Editors note: This morning, in Bethesda MD, the Executive Director of the American College of Surgeons, Dr. David Hoyt, presented the leadership of Walter Reed National Military Medical Center with a plaque recognizing its designation as an ACS-certified Level II Trauma Center. Walter Reed Bethesda is part of extraordinary chain of military health system facilities, providers, organizations, and techniques that have dramatically improved an injured service member’s odds of survival and recovery. As the authors of this post note, lessons learned during more than a decade of war are now being adopted into civilian care, to the benefit of children and adults in every corner of the United States and beyond. For more on emergency care, read the December Health Affairs issue, “The Future of Emergency Medicine: Challenges And Opportunities.“
Out of the ashes of 9-11 and the two wars that followed, a new paradigm has emerged that has benefited more than 50,000 injured warfighters and is transforming civilian trauma care. During the past decade of war, strategic investments in research and clinical care, coupled with contributions from world-class clinician-scientists, have produced the lowest case-fatality rate among combat casualties in the history of armed conflict.

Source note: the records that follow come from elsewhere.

(** * Alofi navigation: route planning, nearest-node lookup and route scoring

    A shallow embedding of [app.py]: the CO2 and ventilation helpers, the
    nearest-node scan, the diverse-route planner and the route summary
    table, with the properties of the design document stated over them.
    The last part of the definitions embeds [split_file.py] and
    [reconstruct_file.py], with conventions of its own stated there.

    Conventions of the embedding.
    - Python numbers ([int] and [float]) are exact rationals [Q]; numeric
      equalities are stated with [==] ([Qeq]).
    - A Python exception is a value of [py_error]; a computation that may
      raise returns [result].
    - The graph is a simple directed graph: the code reads [G[u][v]] as the
      attribute dictionary of the edge (u, v).
    - Edge attribute dictionaries are objects of a heap ([list] of
      dictionaries indexed by location); a graph refers to them by
      location, so that [copy] and in-place updates are visible as such.
    - [networkx.shortest_path] and [geopy.great_circle] are library calls;
      the first is a parameter of the planner with its documented
      behaviour as laws ([solver_laws]), the second a parameter of the
      nearest-node scan. *)

From Stdlib Require Import QArith Qround Qminmax Qpower Lqa Lia ZArith List Bool.
From Stdlib Require Import Ascii.
From Stdlib Require DecimalString DecimalN DecimalPos.
From stdpp Require Import gmap strings list fin_maps.

Local Open Scope Q_scope.

(** ** Python values, exceptions *)

#[warnings="-register-all"]
Inductive value : Type :=
  | VNum (q : Q)
  | VStr (s : string)
  | VList (l : list value).

Inductive py_error : Type :=
  | TypeError
  | IndexError
  | KeyError
  | UnboundLocalError
  | ZeroDivisionError
  | NodeNotFound
  | NetworkXNoPath
  | ValueError.

Inductive result (A : Type) : Type :=
  | Ok (a : A)
  | Raise (e : py_error).
Arguments Ok {A} a.
Arguments Raise {A} e.

#[global] Instance result_ret : MRet result := fun A a => Ok a.
#[global] Instance result_bind : MBind result := fun A B k r =>
  match r with
  | Ok a => k a
  | Raise e => Raise e
  end.

(** An arithmetic operand: anything but a number raises [TypeError]. *)
Definition as_num (v : value) : result Q :=
  match v with
  | VNum q => Ok q
  | _ => Raise TypeError
  end.

(** [d.get(k, default)] on an attribute dictionary. *)
Definition dict_get (d : gmap string value) (k : string) (dflt : value) : value :=
  match d !! k with
  | Some v => v
  | None => dflt
  end.

(** ** CO2 helper *)

Definition default_emission_rate : Q := 150.

(** [calculate_co2(length_meters, emission_rate_g_per_km=150)] *)
Definition calculate_co2 (length_meters emission_rate_g_per_km : Q) : Q :=
  (length_meters / 1000) * emission_rate_g_per_km.

(** ** Ventilation estimate *)

(** [highway in [a, b]]: membership by [==]; only a string equals a string. *)
Definition value_in (v : value) (l : list string) : bool :=
  match v with
  | VStr s => existsb (String.eqb s) l
  | _ => false
  end.

(** [estimate_ventilation(edge)] *)
Definition estimate_ventilation (edge : gmap string value) : result Z :=
  let highway := dict_get edge "highway" (VStr "") in
  highway ← match highway with
             | VList l => match l with
                          | [] => Raise IndexError
                          | h :: _ => Ok h
                          end
             | _ => Ok highway
             end;
  if value_in highway ["motorway"; "tunnel"]%string then Ok 3%Z
  else if value_in highway ["primary"; "secondary"]%string then Ok 2%Z
  else Ok 1%Z.

(** ** Graphs

    Node identifiers are integers (OSM ids). A node carries its
    coordinates; an edge (u, v) refers to its attribute dictionary, a heap
    object. [nodes] and [adj] keep the iteration (insertion) order of the
    underlying Python dictionaries; a key is read at its first entry. *)

Abbreviation node := Z (only parsing).
Abbreviation loc := nat (only parsing).

Record node_data : Type := { node_y : Q; node_x : Q }.

Record Graph : Type := {
  nodes : list (node * node_data);
  adj : list (node * node * loc)
}.

(** [G._adj[u][v]]: the location of the attribute dictionary of (u, v). *)
Fixpoint adj_lookup (es : list (node * node * loc)) (u v : node) : option loc :=
  match es with
  | [] => None
  | (a, b, l) :: rest =>
      if (a =? u)%Z && (b =? v)%Z then Some l else adj_lookup rest u v
  end.

(** [G.has_edge(u, v)] *)
Definition has_edge (g : Graph) (u v : node) : bool :=
  match adj_lookup (adj g) u v with
  | Some _ => true
  | None => false
  end.

(** [G.get_edge_data(u, v)]: the attribute dictionary, or [None]. *)
Definition get_edge_data (g : Graph) (h : list (gmap string value)) (u v : node)
  : option (gmap string value) :=
  match adj_lookup (adj g) u v with
  | Some l => h !! l
  | None => None
  end.

(** [graph.copy()]: the same nodes and edges, every edge with a new
    attribute dictionary that starts as a copy of the old one. The new
    dictionaries are allocated at the end of the heap, in edge order. *)
Definition copy (g : Graph) (h : list (gmap string value))
  : Graph * list (gmap string value) :=
  ({| nodes := nodes g;
      adj := imap (fun i e => (e.1, (length h + i)%nat)) (adj g) |},
   h ++ map (fun e => default ∅ (h !! e.2)) (adj g)).

(** [zip(route[:-1], route[1:])] *)
Definition route_pairs (route : list node) : list (node * node) :=
  zip (removelast route) (tail route).

(** ** Nearest node *)

(** [a < b] on numbers. *)
Definition Qltb (a b : Q) : bool := negb (Qle_bool b a).

Section NearestNode.

(** [great_circle(c1, c2).meters] of geopy. *)
Variable great_circle : Q * Q -> Q * Q -> Q.

(** The loop of [find_nearest_node]; [min_dist = None] is
    [float("inf")]. *)
Fixpoint nearest_scan (coord : Q * Q) (ns : list (node * node_data))
    (nearest_node : option node) (min_dist : option Q) : option node :=
  match ns with
  | [] => nearest_node
  | (node_id, data) :: rest =>
      let node_coord := (node_y data, node_x data) in
      let dist := great_circle coord node_coord in
      if match min_dist with
         | None => true
         | Some m => Qltb dist m
         end
      then nearest_scan coord rest (Some node_id) (Some dist)
      else nearest_scan coord rest nearest_node min_dist
  end.

(** [find_nearest_node(coord)] on the selected graph [G]. *)
Definition find_nearest_node (G : Graph) (coord : Q * Q) : option node :=
  nearest_scan coord (nodes G) None None.

(** The state of the scan after the nodes [seen]: nothing yet, or the
    first node of [seen] at minimal distance together with that distance. *)
Definition scan_state (coord : Q * Q) (seen : list (node * node_data))
    (nearest_node : option node) (min_dist : option Q) : Prop :=
  (seen = [] /\ nearest_node = None /\ min_dist = None) \/
  (exists i n d,
      seen !! i = Some (n, d) /\ nearest_node = Some n /\
      min_dist = Some (great_circle coord (node_y d, node_x d)) /\
      (forall j m dm, seen !! j = Some (m, dm) ->
         great_circle coord (node_y d, node_x d)
           <= great_circle coord (node_y dm, node_x dm)) /\
      (forall j m dm, (j < i)%nat -> seen !! j = Some (m, dm) ->
         great_circle coord (node_y d, node_x d)
           < great_circle coord (node_y dm, node_x dm))).

End NearestNode.

(** ** The view of a graph that the path search reads *)

Record WGraph : Type := {
  wg_nodes : list node;
  wg_edges : list (node * node * gmap string value)
}.

Definition view (g : Graph) (h : list (gmap string value)) : WGraph :=
  {| wg_nodes := map fst (nodes g);
     wg_edges := map (fun e => (e.1, default ∅ (h !! e.2))) (adj g) |}.

Fixpoint wg_lookup (es : list (node * node * gmap string value)) (u v : node)
  : option (gmap string value) :=
  match es with
  | [] => None
  | (a, b, d) :: rest =>
      if (a =? u)%Z && (b =? v)%Z then Some d else wg_lookup rest u v
  end.

(** networkx reads the weight as [data.get('travel_time', 1)]. *)
Definition edge_weight (d : gmap string value) : value :=
  dict_get d "travel_time" (VNum 1).

Definition wg_has_edge (G : WGraph) (u v : node) : bool :=
  match wg_lookup (wg_edges G) u v with
  | Some _ => true
  | None => false
  end.

(** The weight of (u, v) as a number; 0 where there is no numeric weight. *)
Definition wg_weight (G : WGraph) (u v : node) : Q :=
  match wg_lookup (wg_edges G) u v with
  | Some d => match edge_weight d with
              | VNum q => q
              | _ => 0
              end
  | None => 0
  end.

(** Every weight the search can read is a non-negative number. *)
Definition good_weights (G : WGraph) : Prop :=
  forall u v d, wg_lookup (wg_edges G) u v = Some d ->
    exists q, edge_weight d = VNum q /\ 0 <= q.

(** [p] follows edges of the graph. *)
Fixpoint is_walk (E : node -> node -> bool) (p : list node) : bool :=
  match p with
  | [] => false
  | u :: rest =>
      match rest with
      | [] => true
      | v :: _ => E u v && is_walk E rest
      end
  end.

(** [p] is a path from [s] to [t]. *)
Definition is_path (E : node -> node -> bool) (s t : node) (p : list node) : Prop :=
  head p = Some s /\ last p = Some t /\ is_walk E p = true.

Fixpoint path_weight (w : node -> node -> Q) (p : list node) : Q :=
  match p with
  | [] => 0
  | u :: rest =>
      match rest with
      | [] => 0
      | v :: _ => w u v + path_weight w rest
      end
  end.

(** [r] is a path from [s] to [t] and no path from [s] to [t] weighs less. *)
Definition shortest_under (E : node -> node -> bool) (w : node -> node -> Q)
    (s t : node) (r : list node) : Prop :=
  is_path E s t r /\
  forall p, is_path E s t p -> path_weight w r <= path_weight w p.

(** The documented behaviour of
    [networkx.shortest_path(G, source, target, weight='travel_time')]. *)
Record solver_laws (sp : WGraph -> node -> node -> result (list node)) : Prop := {
  sp_source_not_found : forall G s t,
    ~ In s (wg_nodes G) -> sp G s t = Raise NodeNotFound;
  sp_source_is_target : forall G s,
    In s (wg_nodes G) -> sp G s s = Ok [s];
  sp_no_path : forall G s t,
    good_weights G -> In s (wg_nodes G) -> In t (wg_nodes G) ->
    (forall p, ~ is_path (wg_has_edge G) s t p) ->
    sp G s t = Raise NetworkXNoPath;
  sp_shortest : forall G s t,
    good_weights G -> In s (wg_nodes G) -> In t (wg_nodes G) ->
    (exists p, is_path (wg_has_edge G) s t p) ->
    exists r, sp G s t = Ok r /\
      shortest_under (wg_has_edge G) (wg_weight G) s t r
}.

(** ** Route generator *)

(** [G_temp[u][v]['travel_time'] *= penalty_factor], guarded by
    [G_temp.has_edge(u, v)]. *)
Definition penalize_edge (G_temp : Graph) (penalty_factor : Q) (u v : node)
    (h : list (gmap string value)) : result (list (gmap string value)) :=
  match adj_lookup (adj G_temp) u v with
  | None => Ok h
  | Some l =>
      match h !! l with
      | None => Raise KeyError
      | Some d =>
          match d !! "travel_time" with
          | None => Raise KeyError
          | Some w =>
              q ← as_num w;
              Ok (<[l := <["travel_time" := VNum (q * penalty_factor)]> d]> h)
          end
      end
  end.

(** The inner [for u, v in zip(...)] loop; an exception leaves the heap as
    it is at that point. *)
Fixpoint penalize_route (G_temp : Graph) (penalty_factor : Q)
    (ps : list (node * node)) (h : list (gmap string value))
  : option py_error * list (gmap string value) :=
  match ps with
  | [] => (None, h)
  | (u, v) :: rest =>
      match penalize_edge G_temp penalty_factor u v h with
      | Ok h' => penalize_route G_temp penalty_factor rest h'
      | Raise e => (Some e, h)
      end
  end.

At the beginning of Operations Enduring Freedom (OEF) and Iraqi Freedom (OIF), the combat injury case-fatality rate was approximately 18 percent. Over the subsequent decade, it steadily decreased to 5 percent despite an overall increase in injury severity. This remarkable achievement is grounded in advances in all aspects of trauma care, from the point of injury to optimum treatment in military rehabilitation centers.

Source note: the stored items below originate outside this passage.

(** * Red Phone Agent: policy store, compliance checker, case router,
      scenario matcher and entity extractor

    A shallow embedding of the decision logic of the Red Phone Agent
    (rulesOfEngagement.js, policyChecker.js, caseRouter.js,
    realScenarios.js, messageProcessor.js, historicalCases.js and the
    policy lookups of knowledgeBaseService.js) together with the
    properties stated about it.

    Conventions of the embedding:
    - a JavaScript number is a rational ([Q]) or [NaN]; comparisons are the
      exact ones, and a comparison with [NaN] is false as in JavaScript;
      scores and approval levels, which only ever hold small integers, are
      integers ([Z]);
    - a JavaScript string is a [string] of 8-bit characters;
      [toLowerCase] and the whitespace class are the ASCII ones;
    - an object used as a table is an association list in insertion order
      (the order [Object.entries] enumerates), looked up on its own keys;
    - [undefined] for an optional field is [None].

    The modules up to [EntityExtractors] describe the functions on
    well-formed arguments: numbers where a number is expected, texts in
    the text fields of a draft, categories and priorities that name no
    inherited property.  The module [General] describes the router, the
    checker and the approval lookups on arguments of any shape, with the
    handlers that only such arguments reach. *)

From Stdlib Require Import String Ascii List Bool Arith ZArith QArith Lia Lqa.
Import ListNotations.
Local Open Scope string_scope.
Local Open Scope list_scope.

(* ================================================================== *)
(** ** JavaScript primitives used by the sources *)
(* ================================================================== *)

Module JS.

(** Numbers: a rational, or NaN. *)
Inductive jsnum : Type :=
| NaN : jsnum
| Num : Q -> jsnum.

Definition Qlt_bool (x y : Q) : bool := negb (Qle_bool y x).

(** [a >= b], [a <= b], [a < b], [a > b]; false when an operand is NaN. *)
Definition ge (a b : jsnum) : bool :=
  match a, b with Num x, Num y => Qle_bool y x | _, _ => false end.
Definition le (a b : jsnum) : bool :=
  match a, b with Num x, Num y => Qle_bool x y | _, _ => false end.
Definition lt (a b : jsnum) : bool :=
  match a, b with Num x, Num y => Qlt_bool x y | _, _ => false end.
Definition gt (a b : jsnum) : bool :=
  match a, b with Num x, Num y => Qlt_bool y x | _, _ => false end.

Definition mul (a b : jsnum) : jsnum :=
  match a, b with Num x, Num y => Num (x * y) | _, _ => NaN end.

(** [x || 0] on a number: NaN and 0 are falsy. *)
Definition orZero (a : jsnum) : Q :=
  match a with
  | NaN => 0
  | Num x => if Qeq_bool x 0 then 0 else x
  end.

(** Truthiness of a number. *)
Definition truthyNum (a : jsnum) : bool :=
  match a with NaN => false | Num x => negb (Qeq_bool x 0) end.

(** Characters. *)
Definition isDigit (c : ascii) : bool :=
  (48 <=? nat_of_ascii c)%nat && (nat_of_ascii c <=? 57)%nat.

Definition digitVal (c : ascii) : Z := Z.of_nat (nat_of_ascii c - 48).

(** ASCII members of the regular-expression class [\s] and of the
    characters removed by [trim]. *)
Definition isSpace (c : ascii) : bool :=
  let n := nat_of_ascii c in
  (n =? 32)%nat || ((9 <=? n)%nat && (n <=? 13)%nat).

As with all previous conflicts throughout history, clinical knowledge generated in the civilian setting was rapidly adapted in innovative ways to address challenges encountered on the battlefield. Now, it is coming full circle to improve the care and decrease the mortality of both injured warriors and civilian trauma victims. This reciprocal relationship between military and civilian medicine, recently highlighted in domestic terrorism attacks such as the Boston Marathon bombing and the mass shootings at Aurora and Tucson, is visible in daily practice in trauma centers throughout the country.

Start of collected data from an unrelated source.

Lemma If_all_Nonzero_inlined_witness :
  exists q log ext,
    specializeAutogradZero ex_graph = Finished q log /\
    p_nodes q = [ex_test prim_AutogradAnyNonZero [1; 2]] ++ [ex_neg] ++ ext /\
    (3 ∉ nids (p_nodes q)) /\ (5 ∉ p_uses q).
Proof.
  destruct (specializeAutogradZero ex_graph) as [q log| |] eqn:Hrun;
    [|vm_compute in Hrun; discriminate Hrun|vm_compute in Hrun; discriminate Hrun].
  destruct (iterate 1 (start ex_graph)) as [p|] eqn:Hit;
    [|vm_compute in Hit; discriminate Hit].
  pose proof Hit as E. vm_compute in E. injection E as <-.
  assert (well_formed (start ex_graph) = true) as HWF by (vm_compute; reflexivity).
  destruct (If_all_Nonzero_inlined ex_graph 1 _ ex_cond
              [mkNode 0 prim_AutogradAdd [5; 2] [(8, TensorType None)] [] None;
               mkNode 1 prim_AutogradAdd [8; 0] [(9, TensorType None)] [] None]
              4 [] [1; 2] [ex_neg] [6]
              [mkBlock [mkNode 5 prim_AutogradZero [] [(7, TensorType None)] [] None] [7]]
              HWF Hit)
    as (p' & l & _ & _ & _ & _ & _ & _ & _ & _ & _ & Hfin).
  - reflexivity.
  - reflexivity.
  - reflexivity.
  - reflexivity.
  - discriminate.
  - repeat constructor.
  - reflexivity.
  - simpl. lia.
  - destruct (Hfin q log Hrun) as (_ & _ & _ & [ext Hext] & Hnid & Houts).
    exists q, log, ext. split; [reflexivity|]. split; [exact Hext|].
    split; [exact Hnid|]. apply (Houts 5). vm_compute. left.
Defined.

These improvements didn’t happen by accident; the military invested in relevant translational research and developed a flexible, evidence-based trauma system that rapidly developed, assessed, deployed, and refined new advances in trauma care and rehabilitation. In this post we highlight a number of these advances and the science behind them, and we offer a roadmap to ensure that these advances are not only preserved for use in future conflicts, but evolve to benefit all patients — military and civilian alike.